—Mais vos étiquettes de porcelaine ainsi livrées à leur merci, représentent une certaine valeur monétaire; il doit en disparaître de temps en temps.

—Oh! non, ce serait un vol.»

Mot sublime, et qui m’inspira l’estime la plus profonde pour toutes les classes de Badois, les gamins y compris.

M. Heiligenthal me remit alors une lettre à mon adresse et datée de Paris. C’était la réponse de Donon et Cie. Il m’ouvrait un crédit illimité sur la maison Meyer, de Bade.

Maintenant rien ne s’oppose plus à ma rentrée en France; mon passe-port est en règle; mes ressources pécuniaires sont assurées. Il était temps! Je ne possédais plus que quinze centimes d’argent de poche!

Cependant, ô abîme du cœur de l’homme! depuis que je tenais en main mon moyen de délivrance, mes désirs impérieux du départ, mes élans vers la patrie semblaient s’amortir d’eux-mêmes. Deux jours m’étaient encore nécessaires pour compléter mes études. Bade la magicienne me retenait enlacé dans les rets de ses mille séductions. Elles étaient d’autant plus grandes, ses séductions, qu’à cette première époque de l’année les étrangers n’y affluaient pas encore; c’était un Éden presque solitaire, où les fleurs semblaient ne s’épanouir, les concerts ne se faire entendre que pour ma propre satisfaction; j’aurais pu croire que la ville ne prenait ses airs de fête qu’en mon honneur. Partir, c’était presque de l’ingratitude; je craignais de laisser le vide derrière moi, je craignais de faire de la peine à M. Bénazet!

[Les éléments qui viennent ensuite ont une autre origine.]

(** ** The stack of entered contexts *)

(** The contexts that were entered and not left, the innermost first; the root is the fallback
    context made at import. *)
Inductive nested : list nat → @world W → Prop :=
| nested_init : nested [0%nat] world_init
| nested_new st w k : nested st w → nested st (new_ctx k w).2
| nested_enter st w id : nested st w → id ∉ st → (id < length (w_ctxs w))%nat →
    nested (id :: st) (ctx_enter id w).2
| nested_exit st w id id' : nested (id :: id' :: st) w → nested (id' :: st) (ctx_exit id w).2
| nested_query st w fuel id t wl : nested st w → nested st (query warning silent fuel id t wl w).2
| nested_update st w id t wl c : nested st w → nested st (ctx_update id t wl c w).2
| nested_load st w id rs : nested st w → nested st (history_load mean id rs w).2
| nested_clear st w fuel id t wl : nested st w → nested st (clear_fallback_cache fuel id t wl w).2.

(** The links lead along the stack to the root. *)
Fixpoint linked (sk : list (option nat * ctx_class)) (st : list nat) : Prop :=
  match st with
  | [] => False
  | [r] => r = 0%nat ∧ snd <$> sk !! r = Some AFallback
  | a :: ((b :: _) as rest) => fst <$> sk !! a = Some (Some b) ∧ linked sk rest
  end.

Definition nest_ok (st : list nat) (w : @world W) : Prop :=
  w_current w = head st ∧ NoDup st ∧ linked (skeleton w) st.

Lemma linked_cons sk a st : linked sk (a :: st) →
  match st with [] => a = 0%nat ∧ snd <$> sk !! a = Some AFallback
  | b :: _ => fst <$> sk !! a = Some (Some b) ∧ linked sk st end.
Proof. by destruct st. Qed.

Lemma linked_ext sk sk' st : (∀ i, i ∈ st → is_Some (sk !! i) → sk' !! i = sk !! i) →
  linked sk st → linked sk' st.
Proof.
  induction st as [|a st IH]; intros Hext Hl; [done|]. apply linked_cons in Hl.
  assert (Ha : is_Some (sk !! a)) by (destruct st; destruct Hl as [H1 H2]; destruct (sk !! a); done || eauto).
  destruct st as [|b st]; cbn [linked]; rewrite (Hext a) by (done || set_solver).
  - done.
  - destruct Hl as [H1 H2]. split; [done|]. apply IH; [|done]. intros i Hi. apply Hext. set_solver.
Qed.

Lemma nest_ok_shape st w w' : same_shape w w' → nest_ok st w → nest_ok st w'.
Proof. intros [H1 H2] (Hc & Hd & Hl). unfold nest_ok. by rewrite H1, H2. Qed.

Je songeai d’abord à renforcer ma garde-robe quelque peu insuffisante. Je me débarrassai de mon caoutchouc; il faisait un temps superbe; d’ailleurs, en cas d’averse, n’avais-je pas mon parapluie? J’achetai un pardessus d’été sous lequel ma redingote marron, qui ne s’attendait pas à venir à Bade, put cacher ses vieilles cicatrices; j’achetai en sus un pantalon de rechange, des souliers vernis et un chapeau de soie, ma casquette n’étant pas toujours de mise dans ce pays des élégances.

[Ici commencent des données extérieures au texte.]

(* ===== verification/Record.v ===== *)
(** * Records of AutoTVM ([python/tvm/autotvm/record.py])

    The JSON rows of a log file. The arguments of a task are nested Python values; a tuple is
    printed as a list and read back as a tuple. The pickle protocol is not modelled. *)

From S2P Require Import Prelude PyDict PyStr PyFloat PyJson JsonText SplitSpace ConfigSpace Dispatcher.

(** ** Tasks ([python/tvm/autotvm/task/task.py]) *)

(** Python values of task arguments; [PDict] is a parsed object that is left as it is. *)
#[local] Unset Elimination Schemes.
Inductive pyval :=
| PNone
| PBool (b : bool)
| PInt (z : Z)
| PFloat (f : float)
| PStr (s : string)
| PTuple (l : list pyval)
| PList (l : list pyval)
| PDict (d : list (string * json)).
#[local] Set Elimination Schemes.

Section pyval_ind.
Context (P : pyval → Prop).
Context (Hnone : P PNone) (Hbool : ∀ b, P (PBool b)) (Hint : ∀ z, P (PInt z))
  (Hfloat : ∀ f, P (PFloat f)) (Hstr : ∀ s, P (PStr s))
  (Htuple : ∀ l, Forall P l → P (PTuple l)) (Hlist : ∀ l, Forall P l → P (PList l))
  (Hdict : ∀ d, P (PDict d)).

Fixpoint pyval_nested_ind (v : pyval) : P v :=
  let fix go l : Forall P l :=
    match l with
    | [] => List.Forall_nil _
    | x :: l => List.Forall_cons _ x l (pyval_nested_ind x) (go l)
    end in
  match v with
  | PNone => Hnone
  | PBool b => Hbool b
  | PInt z => Hint z
  | PFloat f => Hfloat f
  | PStr s => Hstr s
  | PTuple l => Htuple l (go l)
  | PList l => Hlist l (go l)
  | PDict d => Hdict d
  end.
End pyval_ind.

Record Task := { tk_name : string; tk_args : pyval; tk_kwargs : list (string * json) }.

(** [_encode] of [serialize_args]: sequences become tuples, other containers are refused. *)
Fixpoint serialize_value (v : pyval) : result pyval :=
  match v with
  | PTuple l | PList l =>
      vs ← (fix go l := match l with
            | [] => Ok []
            | x :: l => y ← serialize_value x; ys ← go l; Ok (y :: ys)
            end) l;
      Ok (PTuple vs)
  | PDict _ => Raise RuntimeError
  | _ => Ok v
  end.

Definition serialize_args (args : pyval) : result (list pyval) :=
  match args with
  | PTuple l | PList l => mmapr serialize_value l
  | _ => Raise NotImplementedError
  end.

(** [Task.workload] *)
Definition workload (t : Task) : result pyval :=
  args ← serialize_args (tk_args t);
  Ok (PTuple (PStr (tk_name t) :: args)).

(** ** Rows *)

Record RInput := {
  ri_target : Target; ri_task : Task; ri_config : ConfigEntity;
  ri_cost : option float            (* [config.cost] *)
}.
Record RResult := {
  rr_costs : list float; rr_error_no : Z; rr_all_cost : float; rr_timestamp : float
}.

(** The value [json.dumps] prints for an argument. *)
Fixpoint json_of_pyval (v : pyval) : json :=
  match v with
  | PNone => JNull
  | PBool b => JBool b
  | PInt z => JInt z
  | PFloat f => JFloat f
  | PStr s => JStr s
  | PTuple l | PList l => JList (json_of_pyval <$> l)
  | PDict d => JObj d
  end.

(** [clean_json_to_python]; a boolean is an [int] in Python. *)
Fixpoint clean_json_to_python (x : json) : pyval :=
  match x with
  | JList l => PTuple (clean_json_to_python <$> l)
  | JBool b => PInt (if b then 1 else 0)
  | JInt z => PInt z
  | JNull => PNone
  | JFloat f => PFloat f
  | JStr s => PStr s
  | JObj d => PDict d
  end.

Section record.
Variable float_repr : float → text.
(** [tvm.__version__] *)
Variable tvm_version : string.
(** [Target(s)] *)
Variable parse_target : string → result Target.
(** [np.mean] *)
Variable mean : list float → float.
(** Whether a task name is in [TASK_TABLE] *)
Variable registered : string → bool.

Definition AUTOTVM_LOG_VERSION : float := of_dec 2 1.

(** The dictionary of a row. *)
Definition record_json (h : list entity) (inp : RInput) (result : RResult) : Prelude.result json :=
  config ← to_json_dict h (ri_config inp);
  let costs := if rr_error_no result =? 0 then rr_costs result else [of_Z (10 ^ 9)] in
  Ok (JObj [("input", JList [JStr (tg_str (ri_target inp)); JStr (tk_name (ri_task inp));
                             json_of_pyval (tk_args (ri_task inp)); JObj (tk_kwargs (ri_task inp))]);
            ("config", config);
            ("result", JList [JList (JFloat <$> costs); JInt (rr_error_no result);
                              JFloat (rr_all_cost result); JFloat (rr_timestamp result)]);
            ("version", JFloat AUTOTVM_LOG_VERSION);
            ("tvm_version", JStr tvm_version)]).

(** [encode(inp, result)] with the JSON protocol *)
Definition encode (h : list entity) (inp : RInput) (result : RResult) : Prelude.result text :=
  json_dict ← record_json h inp result;
  Ok (dumps float_repr json_dict).

(** A number of a row; an integer stands for the float of its value. *)
Definition as_float (v : json) : result float :=
  match v with JFloat f => Ok f | JInt z => Ok (of_Z z) | _ => Raise TypeError end.

(** [MeasureResult(...)] of the four items *)
Definition decode_result (v : json) : result RResult :=
  l ← as_list v;
  match l with
  | [costs; error_no; all_cost; timestamp] =>
      costs ← as_list costs;
      costs ← mmapr as_float costs;
      error_no ← as_int error_no;
      all_cost ← as_float all_cost;
      timestamp ← as_float timestamp;
      Ok {| rr_costs := costs; rr_error_no := error_no; rr_all_cost := all_cost;
            rr_timestamp := timestamp |}
  | _ => Raise TypeError
  end.

(** [Task(name, args)], which looks the template up *)
Definition Task_init (name args : pyval) : result Task :=
  match name with
  | PStr name =>
      if registered name then Ok {| tk_name := name; tk_args := args; tk_kwargs := [] |}
      else Raise RuntimeError
  | _ => Raise NotImplementedError
  end.

(** [decode(row)] with the JSON protocol: [None] for a row of version 0.1. The entities of the
    configuration are new objects. *)
Definition decode (h : list entity) (row : text)
    : result (option (list entity * RInput * RResult)) :=
  row ← loads row;
  v ← match row with JObj d => Ok (dget d "v") | _ => Raise TypeError end;
  if match v with Some (JFloat f) => feq f (of_dec 1 1) | _ => false end then Ok None
  else
    input ← jget row "input";
    input ← as_list input;
    match input with
    | [tgt; task_name; task_args; _] =>
        tgt ← as_str tgt;
        let tgt := if str_contains "-target" tgt then str_replace tgt "-target" "-mtriple" else tgt in
        tgt ← parse_target tgt;
        tsk ← Task_init (clean_json_to_python task_name) (clean_json_to_python task_args);
        config ← jget row "config";
        '(h, config) ← from_json_dict h config;
        r ← jget row "result";
        r ← decode_result r;
        Ok (Some (h, {| ri_target := tgt; ri_task := tsk; ri_config := config;
                      ri_cost := Some (mean (rr_costs r)) |}, r))
    | _ => Raise ValueError
    end.

(** ** Round trip *)

(** What a row keeps of an argument: sequences come back as tuples, booleans as integers. *)
Fixpoint row_value (v : pyval) : pyval :=
  match v with
  | PTuple l | PList l => PTuple (row_value <$> l)
  | PBool b => PInt (if b then 1 else 0)
  | _ => v
  end.

(** Arguments that come back as they were: no booleans, and no lists outside of dictionaries. *)
Fixpoint row_safe (v : pyval) : bool :=
  match v with
  | PTuple l => forallb row_safe l
  | PBool _ | PList _ => false
  | _ => true
  end.

Lemma clean_json_of_pyval v : clean_json_to_python (json_of_pyval v) = row_value v.
Proof.
  induction v as [| | | | |l IH|l IH|] using pyval_nested_ind; try done;
    cbn [json_of_pyval clean_json_to_python row_value]; f_equal;
    induction IH as [|x l Hx _ IHl]; try done; rewrite !fmap_cons, Hx; by f_equal.
Qed.

Lemma row_value_safe v : row_safe v = true → row_value v = v.
Proof.
  induction v as [| | | | |l IH| |] using pyval_nested_ind; intros Hs; try done.
  cbn [row_value row_safe] in *. f_equal.
  induction IH as [|x l Hx _ IHl]; [done|]. cbn [forallb] in Hs. apply andb_true_iff in Hs as [H1 H2].
  rewrite fmap_cons, Hx by done. f_equal. by apply IHl.
Qed.

Lemma mmapr_as_float fs : mmapr as_float (JFloat <$> fs) = Ok fs.
Proof. induction fs as [|f fs IH]; csimpl; [done|]. by rewrite IH. Qed.

(** The result that a row keeps: the costs of a failed measurement are replaced. *)
Definition row_result (r : RResult) : RResult :=
  {| rr_costs := if rr_error_no r =? 0 then rr_costs r else [of_Z (10 ^ 9)];
     rr_error_no := rr_error_no r; rr_all_cost := rr_all_cost r; rr_timestamp := rr_timestamp r |}.

Lemma decode_row_result (r : RResult) :
  decode_result (JList [JList (JFloat <$> rr_costs (row_result r)); JInt (rr_error_no r);
                        JFloat (rr_all_cost r); JFloat (rr_timestamp r)]) = Ok (row_result r).
Proof. unfold decode_result. cbn. rewrite mmapr_as_float. done. Qed.

(** C37: Decoding an encoded record gives back its target, its task with name and arguments, its
    configuration (index, hash and every entity) and its result, with 1e9 for the costs of a failed
    measurement. Of the arguments, lists come back as tuples and booleans as integers; keyword
    arguments are lost. This holds for a registered task, floats that print readably, and a target
    that its string denotes and whose string does not contain [-target]. *)
Theorem record_roundtrip h h' inp r j :
  dict_wf (entity_map (ce_base (ri_config inp))) →
  Forall (λ '(_, loc), (loc < length h)%nat) (entity_map (ce_base (ri_config inp))) →
  record_json h inp r = Ok j → plain float_repr j = true → registered (tk_name (ri_task inp)) = true →
  parse_target (tg_str (ri_target inp)) = Ok (ri_target inp) →
  str_contains "-target" (tg_str (ri_target inp)) = false →
  ∃ row h'' inp',
    encode h inp r = Ok row ∧ decode h' row = Ok (Some (h'', inp', row_result r)) ∧
    ri_target inp' = ri_target inp ∧ tk_name (ri_task inp') = tk_name (ri_task inp) ∧
    tk_args (ri_task inp') = row_value (tk_args (ri_task inp)) ∧
    (row_safe (tk_args (ri_task inp)) = true → tk_args (ri_task inp') = tk_args (ri_task inp)) ∧
    tk_kwargs (ri_task inp') = [] ∧
    ce_index (ri_config inp') = ce_index (ri_config inp) ∧
    code_hash (ce_base (ri_config inp')) = code_hash (ce_base (ri_config inp)) ∧
    (∀ name, entity_at h'' (ri_config inp') name = entity_at h (ri_config inp) name) ∧
    ri_cost inp' = Some (mean (rr_costs (row_result r))).
Proof.
  intros Hwf Hloc Hj Hp Hreg Hparse Htgt. unfold encode. rewrite Hj. cbn [mbind result_bind].
  destruct (config_json_read h h' (ri_config inp) Hwf Hloc) as (jc & h'' & c' & Hto & Hfrom & Hi & Hh & _ & He).
  unfold record_json in Hj. rewrite Hto in Hj. cbn [mbind result_bind] in Hj. injection Hj as <-.
  eexists _, h'', _. split; [done|]. unfold decode. rewrite loads_dumps by done.
  cbn [mbind result_bind]. set (costs := if rr_error_no r =? 0 then _ else _).
  match goal with |- context [JObj (("input", ?a) :: ?l)] => set (d := ("input", a) :: l) end.
  assert (dget d "v" = None) as -> by reflexivity. cbn [mbind result_bind].
  assert (jget (JObj d) "input" = Ok (JList [JStr (tg_str (ri_target inp)); JStr (tk_name (ri_task inp));
    json_of_pyval (tk_args (ri_task inp)); JObj (tk_kwargs (ri_task inp))])) as -> by reflexivity.
  cbn [mbind result_bind as_list as_str]. rewrite Htgt. cbv zeta. rewrite Hparse.
  cbn [mbind result_bind Task_init clean_json_to_python]. rewrite Hreg. cbn [mbind result_bind].
  assert (jget (JObj d) "config" = Ok jc) as -> by reflexivity.
  cbn [mbind result_bind]. rewrite Hfrom. cbn [mbind result_bind].
  assert (jget (JObj d) "result" = Ok (JList [JList (JFloat <$> costs); JInt (rr_error_no r);
    JFloat (rr_all_cost r); JFloat (rr_timestamp r)])) as -> by reflexivity.
  cbn [mbind result_bind]. change costs with (rr_costs (row_result r)).
  rewrite decode_row_result. cbn [mbind result_bind].
  split; [reflexivity|]. cbn [ri_target ri_task ri_config ri_cost tk_name tk_args tk_kwargs].
  rewrite clean_json_of_pyval. pose proof (row_value_safe (tk_args (ri_task inp))). auto 10.
Qed.
End record.

(** A convolution record, with a printer for the floats it has. *)
Definition sample_repr (f : float) : text :=
  if decide (f = of_dec 2 1) then chars "0.2" else if decide (f = of_dec 5 1) then chars "0.5"
  else chars "1.5".

Definition sample_input : RInput := {|
  ri_target := {| tg_str := "cuda -model=v100"; tg_model := "v100"; tg_keys := ["cuda"; "gpu"] |};
  ri_task := {| tk_name := "conv2d"; tk_kwargs := [];
    tk_args := PTuple [PTuple [PStr "TENSOR"; PTuple [PInt 1; PInt 3]; PStr "float32"]; PList [PInt 1; PInt 1]; PBool true] |};
  ri_config := ConfigEntity_init 5 (Some "h") [("tile", 0%nat)] []; ri_cost := None |}.

Definition sample_result : RResult := {|
  rr_costs := [of_dec 5 1; of_dec 15 1]; rr_error_no := 0; rr_all_cost := of_dec 15 1;
  rr_timestamp := of_dec 5 1 |}.

Lemma record_roundtrip_witness :
  ∃ row h'' inp', encode sample_repr "0.8" [ESplit {| size := [-1; 4] |}] sample_input sample_result = Ok row ∧
    decode (λ _, Ok (ri_target sample_input)) (λ _, fzero) (λ _, true) [] row
    = Ok (Some (h'', inp', sample_result)) ∧
    tk_args (ri_task inp')
    = PTuple [PTuple [PStr "TENSOR"; PTuple [PInt 1; PInt 3]; PStr "float32"]; PTuple [PInt 1; PInt 1]; PInt 1].
Proof.
  destruct (record_roundtrip sample_repr "0.8" (λ _, Ok (ri_target sample_input)) (λ _, fzero) (λ _, true)
    [ESplit {| size := [-1; 4] |}] [] sample_input sample_result
    (match record_json "0.8" [ESplit {| size := [-1; 4] |}] sample_input sample_result with
     | Ok j => j | Raise _ => JNull end))
    as (row & h'' & inp' & H1 & H2 & _ & _ & H3 & _).
  - apply NoDup_singleton.
  - repeat constructor.
  - vm_compute. reflexivity.
  - vm_compute. reflexivity.
  - reflexivity.
  - reflexivity.
  - reflexivity.
  - exists row, h'', inp'. split; [exact H1|]. split; [exact H2|exact H3].
Defined.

En faisant emplette d’un chapeau, je ne prévoyais pas tout ce que je me préparais de déboires.

Je quittais mes fournisseurs, lorsque je rencontrai Junius, qui sortait de l’église. Je lui fis part du ravitaillement complet de mes finances, de ma promenade du matin, promenade à la fois botanique et philosophique, et comment rien que par une inspection florale, j’avais pu porter un jugement certain sur la prospérité et la moralité d’un pays, où nul ne songeait à voler les étiquettes de porcelaine.

Junius sourit; il sourit en se frisant la moustache, comme lorsqu’il s’apprêtait à me contredire.